If you tried to set up a game of drunken exploding rock toss at a bar in the US, you’d be carted off to jail faster than the Subway guy hiding in the ball pit at Chuckee Cheese’s. Which is why I love it.
All of this, mind you, was unplanned. It popped into my head that Bogota might be fun for a few days, so I ran with it and have been making my itinerary up as I go along. And not having plans is quite helpful when you’re recovering from a fifth of cheap tequila, plus minor burns on both hands.
Now though, since I’m in recovery mode this morning, I’m doing a bit of work. Catching up on a number of pieces owed to a few different outlets. And while I mainly do food, drink, and travel these days, I occasionally write video game content as well.
I’ve mentioned this before, but my teenage obsession was a game called Runescape. For those of you who actually had a life in middle and high school, it’s basically a simpler version of World of Warcraft. And if you’re so cool that you don’t even know what that is, you control a character in a magical fantasy world whom you train to fight monsters and get armor and weapons and finish quests and yada yada yada.
I’m of mixed opinions on games like this – these days, anyway. This thought is nothing new or profound, but while they’re a pleasant distraction for a bit, you can end up sinking literally thousands of hours into an alternate reality. Your digital character may be all-powerful and conqueror of a dozen life-or-death ordeals, but the only skill you advance in real life is finger strength and, typically, pimple count.
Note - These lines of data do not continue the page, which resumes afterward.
(** X2. Delete by the owner answers 200 with no body and removes exactly
    the addressed job: the job is gone, every other document stays, and the
    collection is one document shorter. *)
Theorem deleteJob_removes_exactly_own_job
    (s : Store) (userId : ObjectId) (jobId : string) (j : JobDocument) :
  UniqueIds s ->
  In j s ->
  createdBy j = userId ->
  castObjectId jobId = Some (_id j) ->
  respond (deleteJob s userId jobId) =
    (removeById (_id j) s, {| res_status := 200; res_body := NoBody |})
  /\ ~ In j (removeById (_id j) s)
  /\ (forall k, In k s -> k <> j -> In k (removeById (_id j) s))
  /\ List.length s = S (List.length (removeById (_id j) s)).
Proof.
  intros Hu Hj Ho Hcast.
  assert (Hrun : Job.removeFirst (Job.matches (_id j) userId) s =
                 (removeById (_id j) s, Some j)).
  { subst userId. apply removeFirst_own_document; assumption. }
  split.
  { unfold deleteJob, Job.findOneAndDelete. rewrite Hcast, Hrun.
    reflexivity. }
  split.
  { rewrite In_removeById. intros [_ H]. apply H. reflexivity. }
  split.
  { intros k Hk Hne. apply In_removeById. split; [exact Hk|].
    intros E. apply Hne.
    apply (unique_ids_same_document s j k Hu Hj Hk E). }
  clear Hrun Hcast Ho userId jobId. unfold UniqueIds in Hu.
  induction s as [|h rest IH]; simpl in *; [contradiction|].
  inversion Hu as [|x l Hnotin Hnodup]; subst.
  destruct Hj as [Hj|Hj].
  - subst h. rewrite N.eqb_refl. simpl.
    fold (removeById (_id j) rest).
    rewrite removeById_absent by exact Hnotin. reflexivity.
  - assert (E : N.eqb (_id h) (_id j) = false).
    { apply N.eqb_neq. intros E. apply Hnotin. rewrite E.
      apply in_map. exact Hj. }
    rewrite E. simpl. fold (removeById (_id j) rest).
    rewrite <- IH by assumption. reflexivity.
Qed.

Lemma deleteJob_removes_exactly_own_job_witness :
  respond (deleteJob Sample.store Sample.userA Sample.jobId) =
    ([], {| res_status := 200; res_body := NoBody |}).
Proof.
  assert (Hu : UniqueIds Sample.store).
  { unfold UniqueIds, Sample.store. simpl.
    constructor; [intros []|constructor]. }
  assert (Hin : In Sample.job Sample.store) by (left; reflexivity).
  destruct (deleteJob_removes_exactly_own_job
              Sample.store Sample.userA Sample.jobId Sample.job
              Hu Hin eq_refl eq_refl) as (Hrun & _).
  exact Hrun.
Defined.

(** X3. Once the owner has deleted a job, its id is answered NotFound: a
    later get-one or delete of the same id, by anyone, fails with 404 and
    changes nothing. *)
Theorem deleted_job_is_not_found
    (s : Store) (userId anyone : ObjectId) (jobId : string)
    (j : JobDocument) :
  UniqueIds s ->
  In j s ->
  createdBy j = userId ->
  castObjectId jobId = Some (_id j) ->
  let s' := fst (respond (deleteJob s userId jobId)) in
  respond (getJob s' anyone jobId) = (s', notFoundResponse jobId)
  /\ respond (deleteJob s' anyone jobId) = (s', notFoundResponse jobId).
Proof.
  intros Hu Hj Ho Hcast s'.
  assert (E : s' = removeById (_id j) s).
  { subst s'. unfold deleteJob, Job.findOneAndDelete. rewrite Hcast.
    subst userId. rewrite removeFirst_own_document by assumption.
    reflexivity. }
  assert (Hnone : forall k, In k s' -> Job.matches (_id j) anyone k = false).
  { apply unknown_id_matches_nothing. intros k Hk. rewrite E in Hk.
    apply In_removeById in Hk. tauto. }
  split.
  - apply (getJob_no_match s' anyone (_id j)); assumption.
  - apply (deleteJob_no_match s' anyone (_id j)); assumption.
Qed.

Lemma deleted_job_is_not_found_witness :
  respond (getJob [] Sample.userA Sample.jobId) =
    ([], notFoundResponse Sample.jobId).
Proof.
  assert (Hu : UniqueIds Sample.store).
  { unfold UniqueIds, Sample.store. simpl.
    constructor; [intros []|constructor]. }
  assert (Hin : In Sample.job Sample.store) by (left; reflexivity).
  destruct (deleted_job_is_not_found
              Sample.store Sample.userA Sample.userA Sample.jobId Sample.job
              Hu Hin eq_refl eq_refl) as (Hget & _).
  exact Hget.
Defined.

(** ** What create accepts *)

Lemma validateRole_ok (v : string) :
  JobSchema.validateRole v = None <->
  v <> "" /\ (String.length v <= 100)%nat.
Proof.
  unfold JobSchema.validateRole.
  destruct (String.eqb_spec v "") as [E|E].
  - split; [intros H; discriminate H | intros [H _]; contradiction].
  - destruct (Nat.ltb_spec 100 (String.length v)) as [L|L].
    + split; [intros H; discriminate H | intros [_ H]; lia].
    + split; [intros _; split; [exact E|lia] | reflexivity].
Qed.

Lemma validateCompany_ok (v : string) :
  JobSchema.validateCompany v = None <->
  v <> "" /\ (String.length v <= 50)%nat.
Proof.
  unfold JobSchema.validateCompany.
  destruct (String.eqb_spec v "") as [E|E].
  - split; [intros H; discriminate H | intros [H _]; contradiction].
  - destruct (Nat.ltb_spec 50 (String.length v)) as [L|L].
    + split; [intros H; discriminate H | intros [_ H]; lia].
    + split; [intros _; split; [exact E|lia] | reflexivity].
Qed.

Lemma validateStatus_ok (v : string) :
  JobSchema.validateStatus v = None <->
  v = "interview" \/ v = "pending" \/ v = "declined".
Proof.
  unfold JobSchema.validateStatus. rewrite <- isStatus_spec.
  destruct (JobSchema.isStatus v).
  - split; reflexivity.
  - split; intros H; discriminate H.
Qed.

Lemma pathError_nil (path : string) (e : option ValidatorError.t) :
  JobSchema.pathError path e = [] <-> e = None.
Proof.
  destruct e; simpl; split; intros H; try discriminate H; reflexivity.
Qed.

Lemma app_nil_both {A : Type} (l l' : list A) :
  (l ++ l' = [])%list <-> l = [] /\ l' = [].
Proof.
  split; [apply app_eq_nil | intros [-> ->]; reflexivity].
Qed.

Lemma set_path_ok (validate : string -> option ValidatorError.t)
    (P : string -> Prop) (o : option string) :
  (forall v, validate v = None <-> P v) ->
  (match o with Some v => validate v | None => None end = None
   <-> forall v, o = Some v -> P v).
Proof.
  intros Hv. destruct o as [w|].
  - rewrite Hv. split.
    + intros H v E. inversion E; subst. exact H.
    + intros H. apply H. reflexivity.
  - split; [intros _ v E; discriminate E | reflexivity].
Qed.

Lemma validateSet_nil (b : Body.t) :
  JobSchema.validateSet b = [] <-> setPathsPass b.
Proof.
  unfold JobSchema.validateSet, setPathsPass.
  rewrite !app_nil_both, !pathError_nil.
  rewrite (set_path_ok JobSchema.validateRole _ _ validateRole_ok).
  rewrite (set_path_ok JobSchema.validateCompany _ _ validateCompany_ok).
  rewrite (set_path_ok JobSchema.validateStatus _ _ validateStatus_ok).
  reflexivity.
Qed.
In only the rarest of cases does this attract the opposite sex.
As a million commentators have pointed out before me, if you spend all your time in one of these games, you miss out on the magic of real life. You only experience your fantasies in a non-real universe.
I, however, have transcended this digital boundary, and made one of my (dullest) fantasies a reality.
It must be said that this morning, sitting with both a beer and a cup of coffee, isn’t the first time I’ve realized this. It was a few years back when I noticed I’d unconsciously absorbed part of my fictional character into my actual self.
It definitely wasn’t always so; I didn’t always look like a knight from Medieval Times.
But if you’d been studying the signs from my younger years, and combined those signals with a late-in-life penchant for doing whatever the hell pops in my head, perhaps my current look was predictable. I now present a picture of what my character looked like in a computer game called Runescape, dating all the way back to the year 2000*:
I’m wearing a plain black t-shirt and tan khaki pants. My hair is down, and my facial hair is a swashbuckly goatee.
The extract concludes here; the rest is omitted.